Experimental program
Comparison scheme
Effect test

Embodiment 1

[0140] Example 1. Thermodynamic properties of scaffolds with peptide insertions

[0141] To confirm that RD1.3 is suitable as a scaffold containing large random peptide loops, loops 12, 34 and 56 were each replaced with eight glycines. These were chosen because glycine is the most damaging of all amino acids from a backbone entropy standpoint - if the protein has 8 glycines and is still folded and stable, then most other reasonably soluble random sequences The protein should also fold. Another sequence - a 15 amino acid loop "S-peptide" - was also inserted into the RD1.3 protein, alone and in combination with a glycine loop. The S-peptide is the part of the RNase-S enzyme that is known to bind to and complete the truncated enzyme, thereby restoring function. With this peptide as a loop insert, binding and enzymatic assays can be provided to demonstrate the ability of RD1.3 to display useful loops. Figure 8 The respective amino acid sequences of these test proteins are sh...

Embodiment 2

[0143] Example 2. Designed scaffold

[0144] A variety of proteins related to Top7 were designed to be used as protein scaffolds.
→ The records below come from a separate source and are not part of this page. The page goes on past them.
Fixpoint as_floats (cs : list cell) : outcome (list Q) :=
  match cs with
  | [] => Ret []
  | c :: cs' => q ← as_float c; qs ← as_floats cs'; Ret (q :: qs)
  end.

(** The row written by [x[b,:] = vals] into a row of [n] floats: [vals] is
    taken as it is when it has [n] entries, and is broadcast when it has
    one. *)
Definition broadcast_row (n : nat) (vals : list cell) : outcome (list Q) :=
  qs ← as_floats vals;
  if (length qs =? n)%nat then Ret qs
  else match qs with
       | [q] => Ret (replicate n q)
       | _ => Raise ValueError
       end.

(** [x[b,:] = q] *)
Definition fill_row (x : list (list Q)) (b : nat) (q : Q)
  : outcome (list (list Q)) :=
  r ← getitem x b;
  setitem x b (replicate (length r) q).

(** [x[b,:] = vals] *)
Definition assign_row (x : list (list Q)) (b : nat) (vals : list cell)
  : outcome (list (list Q)) :=
  r ← getitem x b;
  r' ← broadcast_row (length r) vals;
  setitem x b r'.

(** [y[b,j] = q] *)
Definition setitem2 (y : list (list Q)) (b j : nat) (q : Q)
  : outcome (list (list Q)) :=
  r ← getitem y b;
  r' ← setitem r j q;
  setitem y b r'.

(** ** Batch and BatchGenerator *)

Definition _NUM_CLASSES : Z := 2.

Record Batch : Type := {
  inputs : list (list (list Q));
  targets : list (list (list Q));
  seq_lengths : list Z;
  reset_flags : list Q;
  attribs : list (list (option cell))
}.

(** The attributes of a [BatchGenerator]; [_num_batches] is [None] until
    [__init__] assigns it. *)
Record BatchGenerator : Type := {
  _num_inputs : Z;
  _key_name : string;
  _yval_name : string;
  _factor_start_idx : Z;
  _num_classes : Z;
  _num_unrollings : Z;
  _batch_size : Z;
  _data : DataFrame;
  _data_size : Z;
  _init_cursor : list Z;
  _cursor : list Z;
  _num_batches : option Z
}.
The amino acid sequence of the protein is Figure 9 Alignments shown are described. as in Figure 9 As evident in , insertions in each of loops 12, 23, 34, 45, 56 and 67 were successfully engineered with or without point mutations at multiple positions throughout the scaffold. These proteins are expected to be at least 50% identical, at least 60% identical, at least 70% identical, at least 80% identical to one or more of these proteins or to the alpha-helices and beta-strands of one or more of these proteins Other related proteins that are identical, at least 90% identical, or at least 95% identical can be used as scaffolds and as the basis for protein libraries incorporating one or more heterologous sequences (as described in this application).

Embodiment 3

[0145] Example 3. Design and Synthesis of Exemplary Library RD1Lib1

[0146] To construct a library of genes with variable peptide loops, the following techniques were employed. First, a set of amino acids and a frequency distribution are selected as shown in the table below.

[0147] amino acid

percentage

Tyr

25

Ser

17

Leu

10

Ala

10

[0148] Asn

10

Gly

5

Ile

5

Asp

5

Arg

5

Pro

5

Trp

3

[0149] In this particular library construction, only 11 amino acids were selected. It will be apparent to those skilled in the art of protein engineering that various amino acids and distributions can be used. It is often useful to avoid the use of cysteine ​​and selenocysteine, since cysteine ​​can lead to undesired disulfide bond formation, and selenocysteine ​​is blocked by UGA codons (which can also be interpreted as codes for...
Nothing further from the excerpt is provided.